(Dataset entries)
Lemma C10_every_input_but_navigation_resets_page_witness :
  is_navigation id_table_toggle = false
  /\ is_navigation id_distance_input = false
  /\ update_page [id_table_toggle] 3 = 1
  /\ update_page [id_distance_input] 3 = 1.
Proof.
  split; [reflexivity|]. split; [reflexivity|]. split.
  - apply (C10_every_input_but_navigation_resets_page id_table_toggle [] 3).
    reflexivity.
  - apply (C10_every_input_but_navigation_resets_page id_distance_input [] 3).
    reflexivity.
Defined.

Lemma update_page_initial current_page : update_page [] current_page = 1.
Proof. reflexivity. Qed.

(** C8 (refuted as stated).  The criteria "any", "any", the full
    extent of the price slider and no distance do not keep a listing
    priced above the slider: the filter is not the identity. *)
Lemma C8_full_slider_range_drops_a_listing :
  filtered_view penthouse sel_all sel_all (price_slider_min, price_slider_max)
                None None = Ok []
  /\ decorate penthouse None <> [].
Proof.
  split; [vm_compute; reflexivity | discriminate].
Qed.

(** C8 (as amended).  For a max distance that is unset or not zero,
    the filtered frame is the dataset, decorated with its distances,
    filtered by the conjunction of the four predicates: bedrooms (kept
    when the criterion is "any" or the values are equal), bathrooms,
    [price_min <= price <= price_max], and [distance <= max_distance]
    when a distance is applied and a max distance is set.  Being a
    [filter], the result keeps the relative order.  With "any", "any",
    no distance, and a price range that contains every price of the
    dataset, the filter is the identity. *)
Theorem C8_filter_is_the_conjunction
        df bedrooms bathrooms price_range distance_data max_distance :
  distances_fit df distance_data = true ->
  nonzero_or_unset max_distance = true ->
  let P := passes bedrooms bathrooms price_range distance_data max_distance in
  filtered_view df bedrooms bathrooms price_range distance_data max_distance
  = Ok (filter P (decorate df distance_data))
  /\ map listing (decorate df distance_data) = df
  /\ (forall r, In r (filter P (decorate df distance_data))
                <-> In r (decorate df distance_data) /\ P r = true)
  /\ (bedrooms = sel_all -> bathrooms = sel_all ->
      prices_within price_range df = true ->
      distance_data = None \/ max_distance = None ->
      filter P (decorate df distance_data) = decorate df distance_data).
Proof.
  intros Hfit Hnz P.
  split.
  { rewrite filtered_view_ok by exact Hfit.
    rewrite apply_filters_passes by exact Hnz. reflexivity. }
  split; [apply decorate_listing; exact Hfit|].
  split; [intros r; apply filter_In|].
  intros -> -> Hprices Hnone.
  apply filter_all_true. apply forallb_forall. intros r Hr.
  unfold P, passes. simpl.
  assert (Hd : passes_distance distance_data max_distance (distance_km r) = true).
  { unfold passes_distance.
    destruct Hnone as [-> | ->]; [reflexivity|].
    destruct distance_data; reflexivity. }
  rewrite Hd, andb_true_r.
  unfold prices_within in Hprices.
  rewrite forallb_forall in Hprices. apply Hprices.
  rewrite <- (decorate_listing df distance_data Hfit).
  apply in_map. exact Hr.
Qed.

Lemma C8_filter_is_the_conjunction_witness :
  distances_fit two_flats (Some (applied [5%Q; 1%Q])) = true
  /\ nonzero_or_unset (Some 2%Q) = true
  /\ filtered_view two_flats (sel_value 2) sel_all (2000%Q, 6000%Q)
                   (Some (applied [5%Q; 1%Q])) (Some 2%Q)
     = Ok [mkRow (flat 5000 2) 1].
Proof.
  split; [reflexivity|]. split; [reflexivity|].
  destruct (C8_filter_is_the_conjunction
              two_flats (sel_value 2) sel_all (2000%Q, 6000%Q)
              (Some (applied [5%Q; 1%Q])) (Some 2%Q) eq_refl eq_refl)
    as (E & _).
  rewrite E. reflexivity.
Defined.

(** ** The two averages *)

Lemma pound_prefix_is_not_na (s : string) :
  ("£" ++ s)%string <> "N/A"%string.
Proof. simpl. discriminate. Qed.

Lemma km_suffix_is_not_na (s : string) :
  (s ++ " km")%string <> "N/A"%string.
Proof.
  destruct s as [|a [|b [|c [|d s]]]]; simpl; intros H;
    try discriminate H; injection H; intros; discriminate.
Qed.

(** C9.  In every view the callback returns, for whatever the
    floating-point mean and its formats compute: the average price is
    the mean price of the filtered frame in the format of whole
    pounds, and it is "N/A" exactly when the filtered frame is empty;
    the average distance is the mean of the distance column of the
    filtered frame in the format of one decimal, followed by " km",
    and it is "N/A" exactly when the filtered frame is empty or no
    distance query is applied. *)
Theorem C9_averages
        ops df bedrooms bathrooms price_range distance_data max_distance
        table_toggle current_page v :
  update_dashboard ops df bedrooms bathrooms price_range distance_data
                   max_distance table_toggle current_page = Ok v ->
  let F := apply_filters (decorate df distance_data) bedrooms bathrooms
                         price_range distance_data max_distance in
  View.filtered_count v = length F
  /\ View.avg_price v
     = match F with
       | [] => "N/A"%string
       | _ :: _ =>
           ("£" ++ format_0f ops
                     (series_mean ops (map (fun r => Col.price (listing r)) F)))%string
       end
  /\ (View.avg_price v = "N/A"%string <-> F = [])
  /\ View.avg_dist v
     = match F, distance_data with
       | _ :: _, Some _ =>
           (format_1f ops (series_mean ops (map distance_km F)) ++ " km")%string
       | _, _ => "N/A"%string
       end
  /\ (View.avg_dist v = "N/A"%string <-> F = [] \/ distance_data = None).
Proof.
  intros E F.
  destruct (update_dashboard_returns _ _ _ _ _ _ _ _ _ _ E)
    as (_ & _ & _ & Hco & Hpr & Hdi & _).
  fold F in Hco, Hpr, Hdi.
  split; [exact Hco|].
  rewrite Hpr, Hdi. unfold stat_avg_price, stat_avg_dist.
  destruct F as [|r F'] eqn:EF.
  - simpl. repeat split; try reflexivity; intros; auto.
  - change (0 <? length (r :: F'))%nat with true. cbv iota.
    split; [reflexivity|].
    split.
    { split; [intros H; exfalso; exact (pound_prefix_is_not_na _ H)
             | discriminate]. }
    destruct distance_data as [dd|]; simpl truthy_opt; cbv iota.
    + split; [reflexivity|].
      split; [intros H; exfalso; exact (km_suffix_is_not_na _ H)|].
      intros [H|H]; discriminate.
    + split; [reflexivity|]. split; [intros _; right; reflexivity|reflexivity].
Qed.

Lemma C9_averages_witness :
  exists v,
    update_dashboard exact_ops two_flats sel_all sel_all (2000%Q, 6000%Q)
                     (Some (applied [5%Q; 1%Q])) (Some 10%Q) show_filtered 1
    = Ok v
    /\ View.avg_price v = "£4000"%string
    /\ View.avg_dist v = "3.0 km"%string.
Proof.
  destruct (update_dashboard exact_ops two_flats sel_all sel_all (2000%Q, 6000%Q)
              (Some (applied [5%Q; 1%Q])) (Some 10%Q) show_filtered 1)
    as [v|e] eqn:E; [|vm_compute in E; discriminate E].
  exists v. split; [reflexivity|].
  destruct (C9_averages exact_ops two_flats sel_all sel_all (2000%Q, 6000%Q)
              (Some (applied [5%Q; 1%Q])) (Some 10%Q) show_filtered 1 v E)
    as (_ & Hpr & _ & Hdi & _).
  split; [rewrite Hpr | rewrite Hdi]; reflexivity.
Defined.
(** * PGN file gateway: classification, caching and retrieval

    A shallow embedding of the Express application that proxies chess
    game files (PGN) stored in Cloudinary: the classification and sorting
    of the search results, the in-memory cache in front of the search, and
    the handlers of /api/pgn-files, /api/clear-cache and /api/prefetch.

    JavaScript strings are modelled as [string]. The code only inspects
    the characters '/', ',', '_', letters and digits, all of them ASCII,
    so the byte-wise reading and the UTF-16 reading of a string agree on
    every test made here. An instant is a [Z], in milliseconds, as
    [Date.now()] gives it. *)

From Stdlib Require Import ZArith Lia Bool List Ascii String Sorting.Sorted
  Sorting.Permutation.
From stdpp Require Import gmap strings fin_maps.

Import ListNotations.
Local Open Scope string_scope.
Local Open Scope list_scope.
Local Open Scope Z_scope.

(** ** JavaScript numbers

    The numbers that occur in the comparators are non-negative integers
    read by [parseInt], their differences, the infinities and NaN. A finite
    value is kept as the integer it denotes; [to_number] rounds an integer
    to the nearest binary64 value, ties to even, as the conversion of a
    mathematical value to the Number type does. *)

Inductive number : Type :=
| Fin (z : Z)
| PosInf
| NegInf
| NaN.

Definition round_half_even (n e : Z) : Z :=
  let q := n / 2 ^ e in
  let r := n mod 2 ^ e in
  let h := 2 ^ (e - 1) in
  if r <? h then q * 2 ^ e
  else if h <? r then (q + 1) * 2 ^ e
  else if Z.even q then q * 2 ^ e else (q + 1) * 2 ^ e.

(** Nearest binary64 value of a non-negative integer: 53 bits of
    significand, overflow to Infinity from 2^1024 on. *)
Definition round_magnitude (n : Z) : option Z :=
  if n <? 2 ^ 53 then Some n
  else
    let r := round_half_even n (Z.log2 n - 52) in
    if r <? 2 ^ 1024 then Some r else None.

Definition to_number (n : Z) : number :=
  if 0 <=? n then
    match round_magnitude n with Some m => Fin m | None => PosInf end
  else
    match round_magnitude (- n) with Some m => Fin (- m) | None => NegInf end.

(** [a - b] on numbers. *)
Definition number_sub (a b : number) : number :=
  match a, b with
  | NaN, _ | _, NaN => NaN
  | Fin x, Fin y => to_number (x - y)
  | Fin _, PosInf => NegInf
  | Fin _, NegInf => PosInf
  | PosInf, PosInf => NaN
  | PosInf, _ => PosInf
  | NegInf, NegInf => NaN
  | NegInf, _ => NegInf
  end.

* [Directions for this task]
Repeat only the lines from the one holding "(** [a - b] on numbers. *)" through the last line of the data.

* [Exercise response]
(** [a - b] on numbers. *)
Definition number_sub (a b : number) : number :=
  match a, b with
  | NaN, _ | _, NaN => NaN
  | Fin x, Fin y => to_number (x - y)
  | Fin _, PosInf => NegInf
  | Fin _, NegInf => PosInf
  | PosInf, PosInf => NaN
  | PosInf, _ => PosInf
  | NegInf, NegInf => NaN
  | NegInf, _ => NegInf
  end.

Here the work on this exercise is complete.